Durban – As President Cyril Ramaphosa announced that the ANC wants South Africa to withdraw from the International Criminal Court (ICC), the US revealed yesterday that it would not pressure the country to arrest Russian President Vladimir Putin when he attends the BRICS summit later this year.
The ICC has issued the warrant for alleged war crimes related to the abduction of children from Ukraine.
This is the second time that the ANC has taken a decision to withdraw from the ICC after an initial one in 2016.
This was after the ANC government had come under fire from the opposition for failing to arrest the former president of Sudan, Omar al-Bashir, in 2015.
At the ANC National Executive Committee meeting at the weekend, the party took a decision to again leave the ICC.
Ramaphosa, who was hosting his counterpart from Finland, Sauli Niinistö, yesterday, said the ANC had decided to withdraw from the ICC for a number of reasons.
At the engagement, Niinistö explained that Finland, which recently joined North Atlantic Treaty Organization (Nato) after many years of staying neutral, had seen the immediate need to join Nato after the eruption of war in Ukraine because of the security threat and to guarantee its own security.

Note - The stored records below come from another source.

(** X8.  When the account-info step succeeds with a payload that has no
    [authInfo] to read [personId] from, get-operation-history and
    get-operation-statistics call nobody back: the read raises a TypeError
    from the transport callback and no second request is issued. *)
Theorem two_step_without_person
  (q : Qiwi) (requestOptions : JSVal) (tr : Transport) (now : Z) (data : JSVal) :
  deliveries (exec q GetAccountInfo tr now) = [[JNull; data]] ->
  path data ["authInfo"; "personId"] = None ->
  forall op,
    op = GetOperationHistory requestOptions
    \/ op = GetOperationStatistics requestOptions ->
    let r := exec q op tr now in
    deliveries r = []
    /\ requests r = requests (exec q GetAccountInfo tr now)
    /\ fst r = Normal tt
    /\ exists authInfo,
         JS.get data "authInfo" = inr authInfo
         /\ JS.nullish authInfo = true
         /\ raised r = Some (TypeError authInfo "personId").
Proof.
  intros Hstep Hpath op Hop. cbn zeta.
  unfold deliveries, requests, raised, exec, run in *. cbn [call] in *.
  unfold getAccountInfo in *. rewrite request_sent.
  apply (exchange_yields _ _ (boot tr now)) in Hstep
    as [(e0 & d0 & [= <- <-] & Hpair) [entry Hany]].
  assert (Hdata : JS.nullish data = false).
  { destruct Hpair as [[Hn _] | [_ Hd]]; [ discriminate Hn | exact Hd ]. }
  destruct (get_of_value data "authInfo" Hdata) as [authInfo Hauth].
  cbn in Hpath. rewrite Hauth in Hpath.
  assert (Hnone : JS.nullish authInfo = true).
  { destruct (JS.nullish authInfo) eqn:Hn; [ reflexivity |].
    destruct (get_of_value authInfo "personId" Hn) as [pid Hpid].
    rewrite Hpid in Hpath. discriminate Hpath. }
  destruct Hop as [-> | ->]; cbn [call];
    unfold getOperationHistory, getOperationStatistics, getAccountInfo;
    rewrite Hany;
    unfold getOperationHistory_onAccountInfo,
      getOperationStatistics_onAccountInfo, JS.arg, bind, get_prop;
    cbn [nth JS.nullish negb]; rewrite Hdata, Hauth; cbn [ret];
    rewrite (get_of_nullish authInfo "personId" Hnone); cbn.
  all: repeat split; auto; exists authInfo; auto.
Qed.

Lemma two_step_without_person_witness :
  let tr := always JNull (response_with Sample.not_found) in
  let r := exec Sample.client (GetOperationStatistics Sample.history_query) tr
             Sample.now in
  deliveries r = []
  /\ requests r = requests (exec Sample.client GetAccountInfo tr Sample.now)
  /\ fst r = Normal tt
  /\ exists authInfo,
       JS.get Sample.not_found "authInfo" = inr authInfo
       /\ JS.nullish authInfo = true
       /\ raised r = Some (TypeError authInfo "personId").
Proof.
  intros tr r.
  apply (two_step_without_person Sample.client Sample.history_query tr
           Sample.now Sample.not_found eq_refl eq_refl).
  right. reflexivity.
Defined.

(* ================================================================= *)
(** ** The payment after a detection *)

(** X9.  When the detection step of send-to-card or send-to-mobile-phone
    succeeds with a status that is not ["2"], the method posts one payment
    to [/sinap/terms/<data.message>/payments] with the client's headers,
    and the body it posts is the very body send-to-wallet posts for the
    same request options at the same clock reading. *)
Theorem detected_provider_is_paid
  (q : Qiwi) (requestOptions account : JSVal) (tr : Transport) (now : Z)
  (data value : JSVal) :
  JS.get requestOptions "account" = inr account ->
  forall op detection,
    (op = ToCard requestOptions
     /\ detection = exec q (DetectCard account) tr now)
    \/ (op = ToMobilePhone requestOptions
        /\ detection
           = run (detectOperator (JStr ("7" ++ JS.ToString account))) tr now) ->
    deliveries detection = [[JNull; data]] ->
    path data ["code"; "value"] = Some value ->
    JS.loose_eq_2 value = false ->
    exists message body,
      JS.get data "message" = inr message
      /\ requests (exec q op tr now)
         = (requests detection
            ++ [(POST, JObj [
                   ("url", JStr (apiUri ++ "/sinap/terms/"
                                  ++ JS.ToString message ++ "/payments"));
                   ("headers", headers q);
                   ("body", body);
                   ("json", JBool true) ])])%list
      /\ requests (exec q (ToWallet requestOptions) tr now)
         = [(POST, JObj [
               ("url", JStr (apiUri ++ "/sinap/terms/99/payments"));
               ("headers", headers q);
               ("body", body);
               ("json", JBool true) ])].
Proof.
  intros Hacc op detection Hop Hstep Hpath Heq.
  pose proof (get_inr_not_nullish _ _ _ Hacc) as Hro.
  destruct (get_of_value requestOptions "amount" Hro) as [amount Ham].
  destruct (get_of_value requestOptions "comment" Hro) as [comment Hcom].
  cbn in Hpath.
  destruct (JS.get data "code") as [e | code] eqn:Hcode; [ discriminate Hpath |].
  destruct (JS.get code "value") as [e | value'] eqn:Hvalue;
    [ discriminate Hpath |].
  injection Hpath as ->.
  destruct (get_of_value data "message" (get_inr_not_nullish _ _ _ Hcode))
    as [message Hmsg].
  exists message.
  eexists. split; [ exact Hmsg |].
  unfold deliveries, requests, exec, run in *.
  split.
  - destruct Hop as [[-> ->] | [-> ->]]; cbn [call] in *;
      unfold toCard, toMobilePhone, detectCard, detectOperator, bind, get_prop
        in *;
      cbn in Hstep; rewrite Hacc; cbn; rewrite request_sent;
      apply (exchange_yields _ _ (boot tr now)) in Hstep as [_ [entry Hany]];
      rewrite Hany;
      unfold toCard_onDetect, toMobilePhone_onDetect, not_detected, JS.arg,
        bind, get_prop, payment_id, Date_now, ret;
      cbn [nth JS.truthy]; rewrite Hcode; cbn; rewrite Hvalue; cbn;
      rewrite Heq, Hmsg; cbn; rewrite Ham; cbn; rewrite Hcom; cbn;
      rewrite Hacc; cbn;
      rewrite from_event_loop_sent, request_sent; reflexivity.
  - cbn [call]. unfold toWallet, bind, get_prop, payment_id, Date_now, ret.
    cbn. rewrite Ham. cbn. rewrite Hcom. cbn. rewrite Hacc. cbn.
    rewrite request_sent. reflexivity.
Qed.

Lemma detected_provider_is_paid_witness :
  let tr := always JNull (response_with Example.detected) in
  exists message body,
    JS.get Example.detected "message" = inr message
    /\ requests (exec Sample.client (ToCard Sample.payment) tr Sample.now)
       = (requests (exec Sample.client (DetectCard (JStr "9161234567")) tr
                      Sample.now)
          ++ [(POST, JObj [
                 ("url", JStr (apiUri ++ "/sinap/terms/"
                                ++ JS.ToString message ++ "/payments"));
                 ("headers", headers Sample.client);
                 ("body", body);
                 ("json", JBool true) ])])%list
    /\ requests (exec Sample.client (ToWallet Sample.payment) tr Sample.now)
       = [(POST, JObj [
             ("url", JStr (apiUri ++ "/sinap/terms/99/payments"));
             ("headers", headers Sample.client);
             ("body", body);
             ("json", JBool true) ])].
Proof.
  intros tr.
  apply (detected_provider_is_paid Sample.client Sample.payment
           (JStr "9161234567") tr Sample.now Example.detected (JStr "0")
           eq_refl (ToCard Sample.payment)
           (exec Sample.client (DetectCard (JStr "9161234567")) tr Sample.now)
           (or_introl (conj eq_refl eq_refl)) eq_refl eq_refl eq_refl).
Defined.

(** X10.  When the detection step of send-to-card or send-to-mobile-phone
    succeeds with a payload that has no [code] to read [value] from, the
    method calls nobody back: the read raises a TypeError from the transport
    callback and no payment request is issued. *)
Theorem detection_without_status
  (q : Qiwi) (requestOptions account : JSVal) (tr : Transport) (now : Z)
  (data : JSVal) :
  JS.get requestOptions "account" = inr account ->
  forall op detection,
    (op = ToCard requestOptions
     /\ detection = exec q (DetectCard account) tr now)
    \/ (op = ToMobilePhone requestOptions
        /\ detection
           = run (detectOperator (JStr ("7" ++ JS.ToString account))) tr now) ->
    deliveries detection = [[JNull; data]] ->
    path data ["code"; "value"] = None ->
    let r := exec q op tr now in
    deliveries r = []
    /\ requests r = requests detection
    /\ fst r = Normal tt
    /\ exists code,
         JS.get data "code" = inr code
         /\ JS.nullish code = true
         /\ raised r = Some (TypeError code "value").
Proof.
  intros Hacc op detection Hop Hstep Hpath. cbn zeta.
  unfold deliveries, requests, raised, exec, run in *.
  assert (Hshape :
    exists verb options cb,
      detection = request verb options (respond caller) (boot tr now)
      /\ call q op caller (boot tr now)
         = request verb options (respond (cb caller)) (boot tr now)
      /\ (cb = toCard_onDetect q requestOptions
          \/ cb = toMobilePhone_onDetect q requestOptions)).
  { destruct Hop as [[-> ->] | [-> ->]]; cbn [call];
      unfold toCard, toMobilePhone, detectCard, detectOperator, bind, get_prop;
      rewrite Hacc; cbn; do 3 eexists.
    all: split; [ reflexivity |]; split; [ reflexivity |]; auto. }
  destruct Hshape as (verb & options & cb & -> & -> & Hcb).
  rewrite !request_sent.
  apply (exchange_yields _ _ (boot tr now)) in Hstep
    as [(e0 & d0 & [= <- <-] & Hpair) [entry Hany]].
  assert (Hdata : JS.nullish data = false).
  { destruct Hpair as [[Hn _] | [_ Hd]]; [ discriminate Hn | exact Hd ]. }
  destruct (get_of_value data "code" Hdata) as [code Hcode].
  cbn in Hpath. rewrite Hcode in Hpath.
  assert (Hnone : JS.nullish code = true).
  { destruct (JS.nullish code) eqn:Hn; [ reflexivity |].
    destruct (get_of_value code "value" Hn) as [v Hv].
    rewrite Hv in Hpath. discriminate Hpath. }
  rewrite Hany.
  destruct Hcb as [-> | ->];
    unfold toCard_onDetect, toMobilePhone_onDetect, not_detected, JS.arg, bind,
      get_prop;
    cbn [nth JS.truthy]; rewrite Hcode; cbn;
    rewrite (get_of_nullish code "value" Hnone); cbn.
  all: repeat split; auto; exists code; auto.
Qed.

Ramaphosa said: “The governing party, the ANC, has taken the decision that it is prudent that South Africa should pull out of the ICC, largely because of the manner in which the ICC has been seen to be dealing with these types of problems.
“There has been a complaint in the past that African leaders have not been fairly treated by the ICC.
“Our view is that we would like this matter of unfair treatment to be properly discussed. But in the meantime, the governing party has decided once again that there should be a pull-out. That’s a matter that will be taken forward.”
Speaking yesterday during the launch of the US-South Africa Racial Justice Fellowship at the University of KwaZulu-Natal’s Edgewood Campus in Durban, US ambassador to South Africa, Reuben E Brigety II, said his country could not pressure South Africa to arrest Putin.
The ICC, of which South Africa is a full member, has urged the 123 countries who are signatories to the Rome Statute to arrest Putin.
Brigety said the US was not a signatory to the Rome Statute and therefore not a member of the ICC and could not pressure South Africa.
“We have never said such a thing. Our vice-president (Kamala Harris) has said Russian forces have committed war crimes. We have made no public statement pressuring the government of South Africa to arrest Putin should he come, presumably for the BRICS summit. We note that other countries have said such things … the government of the US has not.”
Brigety said that as to South Africa’s policy with regards to BRICS, it was not his place to explain the country’s foreign policy to anyone.
“I explain my country’s foreign policy, and I would respectfully direct those questions to colleagues in the government of South Africa. What I would say is the government of the US deeply values its partnership with South Africa.
“We hope to grow and strengthen that partnership. We have noticed and been extremely concerned about some of the explicit anti-Americanism that comes out of, certainly the governing party and others, and quite frankly that is inconsistent with what we believe is necessary to grow and strengthen the partnership,” Brigety said.
Last week, South Africa’s BRICS Sherpa, Professor Anil Sooklal, confirmed that Putin had accepted an in person invite to attend the 15th BRICS summit in Durban in August.
Sooklal said Ramaphosa had sent out invites to the leaders of Russia, Brazil, India and China. He said all of the leaders, including Putin, had accepted the invitation.
Sooklal said he was in Moscow earlier this month where he met the Russian BRICS Sherpa who confirmed a delegation would attend the summit.
While South Africa said it was waiting for a legal opinion on the ICC arrest warrant, International Relations and Co-operation Minister Naledi Pandor speaking at a joint economic co-operation meeting with Russia last month said no one could tell South Africa to dump Russia.